Material to process |

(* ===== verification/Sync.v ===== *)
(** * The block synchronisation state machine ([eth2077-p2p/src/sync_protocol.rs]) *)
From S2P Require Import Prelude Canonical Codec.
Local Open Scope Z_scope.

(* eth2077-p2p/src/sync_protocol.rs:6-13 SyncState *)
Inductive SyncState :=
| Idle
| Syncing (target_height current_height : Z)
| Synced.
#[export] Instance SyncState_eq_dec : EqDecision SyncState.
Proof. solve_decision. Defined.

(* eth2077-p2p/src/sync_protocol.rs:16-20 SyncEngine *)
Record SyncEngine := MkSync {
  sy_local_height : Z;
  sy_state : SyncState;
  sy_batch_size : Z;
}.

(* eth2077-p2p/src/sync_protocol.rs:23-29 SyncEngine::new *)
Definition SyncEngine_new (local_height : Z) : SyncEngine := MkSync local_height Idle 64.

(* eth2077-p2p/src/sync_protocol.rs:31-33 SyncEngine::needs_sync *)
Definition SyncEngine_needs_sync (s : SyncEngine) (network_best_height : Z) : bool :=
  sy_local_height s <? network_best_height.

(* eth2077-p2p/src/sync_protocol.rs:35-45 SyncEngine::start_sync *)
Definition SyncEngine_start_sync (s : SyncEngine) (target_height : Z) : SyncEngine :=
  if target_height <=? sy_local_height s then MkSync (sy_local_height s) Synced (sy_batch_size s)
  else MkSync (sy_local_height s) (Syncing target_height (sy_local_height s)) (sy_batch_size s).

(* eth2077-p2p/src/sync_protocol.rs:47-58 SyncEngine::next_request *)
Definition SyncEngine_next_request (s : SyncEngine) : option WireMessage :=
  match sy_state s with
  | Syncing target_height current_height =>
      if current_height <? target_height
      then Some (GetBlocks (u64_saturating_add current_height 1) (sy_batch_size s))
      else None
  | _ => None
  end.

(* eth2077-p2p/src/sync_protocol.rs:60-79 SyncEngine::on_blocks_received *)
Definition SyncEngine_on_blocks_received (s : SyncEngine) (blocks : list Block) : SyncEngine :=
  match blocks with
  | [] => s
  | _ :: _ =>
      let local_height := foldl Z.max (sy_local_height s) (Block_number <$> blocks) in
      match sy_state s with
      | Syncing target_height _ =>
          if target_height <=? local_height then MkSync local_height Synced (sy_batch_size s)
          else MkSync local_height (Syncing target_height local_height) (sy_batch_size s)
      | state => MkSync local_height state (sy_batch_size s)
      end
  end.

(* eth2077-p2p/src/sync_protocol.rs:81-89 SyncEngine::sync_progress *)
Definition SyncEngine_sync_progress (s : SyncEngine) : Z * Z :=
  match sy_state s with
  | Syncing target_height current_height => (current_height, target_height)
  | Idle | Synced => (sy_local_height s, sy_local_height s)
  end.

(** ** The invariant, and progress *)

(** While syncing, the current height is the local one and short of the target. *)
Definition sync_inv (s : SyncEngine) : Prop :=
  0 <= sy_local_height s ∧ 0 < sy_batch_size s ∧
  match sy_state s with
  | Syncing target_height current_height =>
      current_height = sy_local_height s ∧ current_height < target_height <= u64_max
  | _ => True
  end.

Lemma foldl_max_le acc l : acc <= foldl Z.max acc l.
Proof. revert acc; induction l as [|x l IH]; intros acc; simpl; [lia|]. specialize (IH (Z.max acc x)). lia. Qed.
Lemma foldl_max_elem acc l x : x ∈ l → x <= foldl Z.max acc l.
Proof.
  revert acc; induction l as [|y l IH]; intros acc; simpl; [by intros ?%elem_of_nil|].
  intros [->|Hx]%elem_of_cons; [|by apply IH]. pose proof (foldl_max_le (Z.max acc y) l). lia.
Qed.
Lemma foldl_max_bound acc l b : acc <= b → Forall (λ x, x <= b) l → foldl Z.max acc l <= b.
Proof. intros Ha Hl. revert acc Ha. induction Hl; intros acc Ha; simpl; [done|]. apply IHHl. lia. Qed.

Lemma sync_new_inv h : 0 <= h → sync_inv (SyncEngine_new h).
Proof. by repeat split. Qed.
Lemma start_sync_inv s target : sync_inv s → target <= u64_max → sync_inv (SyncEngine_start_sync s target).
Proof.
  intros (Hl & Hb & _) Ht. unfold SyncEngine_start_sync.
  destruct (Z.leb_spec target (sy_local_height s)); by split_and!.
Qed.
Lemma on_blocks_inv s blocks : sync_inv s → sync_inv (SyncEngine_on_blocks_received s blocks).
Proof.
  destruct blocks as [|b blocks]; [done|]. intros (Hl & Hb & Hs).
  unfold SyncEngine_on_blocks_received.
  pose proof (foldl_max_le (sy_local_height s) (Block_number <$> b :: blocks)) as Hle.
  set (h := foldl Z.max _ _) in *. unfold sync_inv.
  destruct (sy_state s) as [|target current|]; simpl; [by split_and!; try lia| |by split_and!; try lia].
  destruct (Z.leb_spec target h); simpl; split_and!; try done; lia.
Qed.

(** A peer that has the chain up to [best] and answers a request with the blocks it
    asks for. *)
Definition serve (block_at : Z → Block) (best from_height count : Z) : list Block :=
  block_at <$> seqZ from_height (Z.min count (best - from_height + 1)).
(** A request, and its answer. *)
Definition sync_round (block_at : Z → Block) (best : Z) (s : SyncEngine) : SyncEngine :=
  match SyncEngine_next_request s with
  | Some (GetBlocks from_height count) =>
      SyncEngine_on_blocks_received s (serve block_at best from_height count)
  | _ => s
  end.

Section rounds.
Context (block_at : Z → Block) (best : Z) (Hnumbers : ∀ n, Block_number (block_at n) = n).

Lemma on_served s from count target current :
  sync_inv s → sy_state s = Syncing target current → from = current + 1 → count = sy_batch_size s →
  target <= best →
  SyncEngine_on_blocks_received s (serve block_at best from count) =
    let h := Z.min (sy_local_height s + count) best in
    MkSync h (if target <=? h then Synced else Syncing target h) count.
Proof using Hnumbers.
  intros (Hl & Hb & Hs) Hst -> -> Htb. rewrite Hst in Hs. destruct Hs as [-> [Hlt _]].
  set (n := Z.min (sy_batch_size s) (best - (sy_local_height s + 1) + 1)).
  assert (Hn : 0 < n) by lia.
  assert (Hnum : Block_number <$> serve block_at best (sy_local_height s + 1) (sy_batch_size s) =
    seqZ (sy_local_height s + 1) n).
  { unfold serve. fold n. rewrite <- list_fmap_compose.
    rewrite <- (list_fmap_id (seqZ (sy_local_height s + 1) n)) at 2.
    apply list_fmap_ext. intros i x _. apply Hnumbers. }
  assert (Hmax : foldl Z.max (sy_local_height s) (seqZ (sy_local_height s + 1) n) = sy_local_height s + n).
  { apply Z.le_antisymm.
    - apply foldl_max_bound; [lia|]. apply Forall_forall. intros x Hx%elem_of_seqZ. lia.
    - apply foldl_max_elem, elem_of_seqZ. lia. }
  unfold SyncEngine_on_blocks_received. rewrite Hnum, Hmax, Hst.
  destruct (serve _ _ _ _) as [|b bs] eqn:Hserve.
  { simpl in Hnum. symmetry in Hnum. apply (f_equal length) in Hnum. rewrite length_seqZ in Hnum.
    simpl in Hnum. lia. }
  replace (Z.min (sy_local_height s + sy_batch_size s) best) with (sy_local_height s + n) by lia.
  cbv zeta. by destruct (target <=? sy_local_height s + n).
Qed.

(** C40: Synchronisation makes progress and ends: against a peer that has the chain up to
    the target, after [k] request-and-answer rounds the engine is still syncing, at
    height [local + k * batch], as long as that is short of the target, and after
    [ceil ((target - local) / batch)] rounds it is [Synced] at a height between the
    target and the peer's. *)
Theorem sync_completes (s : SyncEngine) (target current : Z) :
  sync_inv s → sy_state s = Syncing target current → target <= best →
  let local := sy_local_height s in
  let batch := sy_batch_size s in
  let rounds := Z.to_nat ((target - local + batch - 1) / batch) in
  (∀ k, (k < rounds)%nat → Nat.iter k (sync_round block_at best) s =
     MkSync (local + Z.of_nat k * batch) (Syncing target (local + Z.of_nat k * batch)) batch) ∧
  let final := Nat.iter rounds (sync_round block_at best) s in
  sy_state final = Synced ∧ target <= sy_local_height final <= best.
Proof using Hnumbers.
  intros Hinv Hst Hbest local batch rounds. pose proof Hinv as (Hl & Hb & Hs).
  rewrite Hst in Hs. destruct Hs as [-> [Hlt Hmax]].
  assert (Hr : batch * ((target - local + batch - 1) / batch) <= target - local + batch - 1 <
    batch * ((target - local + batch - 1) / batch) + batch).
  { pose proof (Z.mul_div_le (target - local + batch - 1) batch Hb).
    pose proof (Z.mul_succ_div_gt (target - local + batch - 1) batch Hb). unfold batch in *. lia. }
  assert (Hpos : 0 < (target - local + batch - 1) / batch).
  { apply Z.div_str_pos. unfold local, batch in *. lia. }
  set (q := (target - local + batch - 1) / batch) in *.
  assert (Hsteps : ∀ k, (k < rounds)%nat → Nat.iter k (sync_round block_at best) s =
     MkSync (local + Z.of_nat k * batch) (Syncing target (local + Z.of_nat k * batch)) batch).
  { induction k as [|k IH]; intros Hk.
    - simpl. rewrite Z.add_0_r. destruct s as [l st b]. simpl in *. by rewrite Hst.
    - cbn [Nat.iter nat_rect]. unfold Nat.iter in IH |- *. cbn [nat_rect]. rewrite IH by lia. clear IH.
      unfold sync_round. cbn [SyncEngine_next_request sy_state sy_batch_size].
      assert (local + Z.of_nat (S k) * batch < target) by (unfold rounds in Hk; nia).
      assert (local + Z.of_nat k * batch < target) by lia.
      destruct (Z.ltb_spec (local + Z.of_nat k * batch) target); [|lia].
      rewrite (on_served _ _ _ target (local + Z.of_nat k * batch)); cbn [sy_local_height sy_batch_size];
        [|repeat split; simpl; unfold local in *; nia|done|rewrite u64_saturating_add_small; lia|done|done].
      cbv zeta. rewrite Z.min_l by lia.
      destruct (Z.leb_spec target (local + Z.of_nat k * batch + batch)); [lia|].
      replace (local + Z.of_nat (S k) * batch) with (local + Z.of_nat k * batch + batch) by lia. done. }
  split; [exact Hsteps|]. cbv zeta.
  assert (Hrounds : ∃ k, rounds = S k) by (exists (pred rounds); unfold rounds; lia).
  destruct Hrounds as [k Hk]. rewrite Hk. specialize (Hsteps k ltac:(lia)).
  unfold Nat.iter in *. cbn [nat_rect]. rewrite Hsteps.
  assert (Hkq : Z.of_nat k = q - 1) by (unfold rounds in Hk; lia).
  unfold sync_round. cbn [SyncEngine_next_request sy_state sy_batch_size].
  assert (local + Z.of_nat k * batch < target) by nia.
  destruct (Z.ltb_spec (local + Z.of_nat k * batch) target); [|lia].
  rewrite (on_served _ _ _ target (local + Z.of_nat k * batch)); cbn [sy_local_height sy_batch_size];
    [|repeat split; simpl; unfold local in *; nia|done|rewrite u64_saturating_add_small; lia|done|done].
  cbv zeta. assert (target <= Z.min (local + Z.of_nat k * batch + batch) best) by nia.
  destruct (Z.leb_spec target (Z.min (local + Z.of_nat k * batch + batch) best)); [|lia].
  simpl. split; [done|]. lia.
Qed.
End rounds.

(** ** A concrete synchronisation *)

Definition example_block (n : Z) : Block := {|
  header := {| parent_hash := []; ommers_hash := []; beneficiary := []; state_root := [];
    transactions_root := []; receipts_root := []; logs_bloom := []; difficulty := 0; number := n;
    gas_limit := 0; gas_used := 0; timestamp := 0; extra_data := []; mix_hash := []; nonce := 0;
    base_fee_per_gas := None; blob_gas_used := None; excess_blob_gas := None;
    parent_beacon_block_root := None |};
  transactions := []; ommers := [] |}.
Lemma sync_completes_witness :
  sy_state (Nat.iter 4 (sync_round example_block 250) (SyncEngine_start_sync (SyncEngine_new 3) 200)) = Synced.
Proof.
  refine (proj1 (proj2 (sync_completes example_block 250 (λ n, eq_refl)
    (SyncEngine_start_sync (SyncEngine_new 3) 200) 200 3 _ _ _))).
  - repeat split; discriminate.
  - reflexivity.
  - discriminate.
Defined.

What this task involves | In the data above, find the line containing "base_fee_per_gas := None;", then copy it and every later line exactly.

Answer space |
    base_fee_per_gas := None; blob_gas_used := None; excess_blob_gas := None;
    parent_beacon_block_root := None |};
  transactions := []; ommers := [] |}.
Lemma sync_completes_witness :
  sy_state (Nat.iter 4 (sync_round example_block 250) (SyncEngine_start_sync (SyncEngine_new 3) 200)) = Synced.
Proof.
  refine (proj1 (proj2 (sync_completes example_block 250 (λ n, eq_refl)
    (SyncEngine_start_sync (SyncEngine_new 3) 200) 200 3 _ _ _))).
  - repeat split; discriminate.
  - reflexivity.
  - discriminate.
Defined.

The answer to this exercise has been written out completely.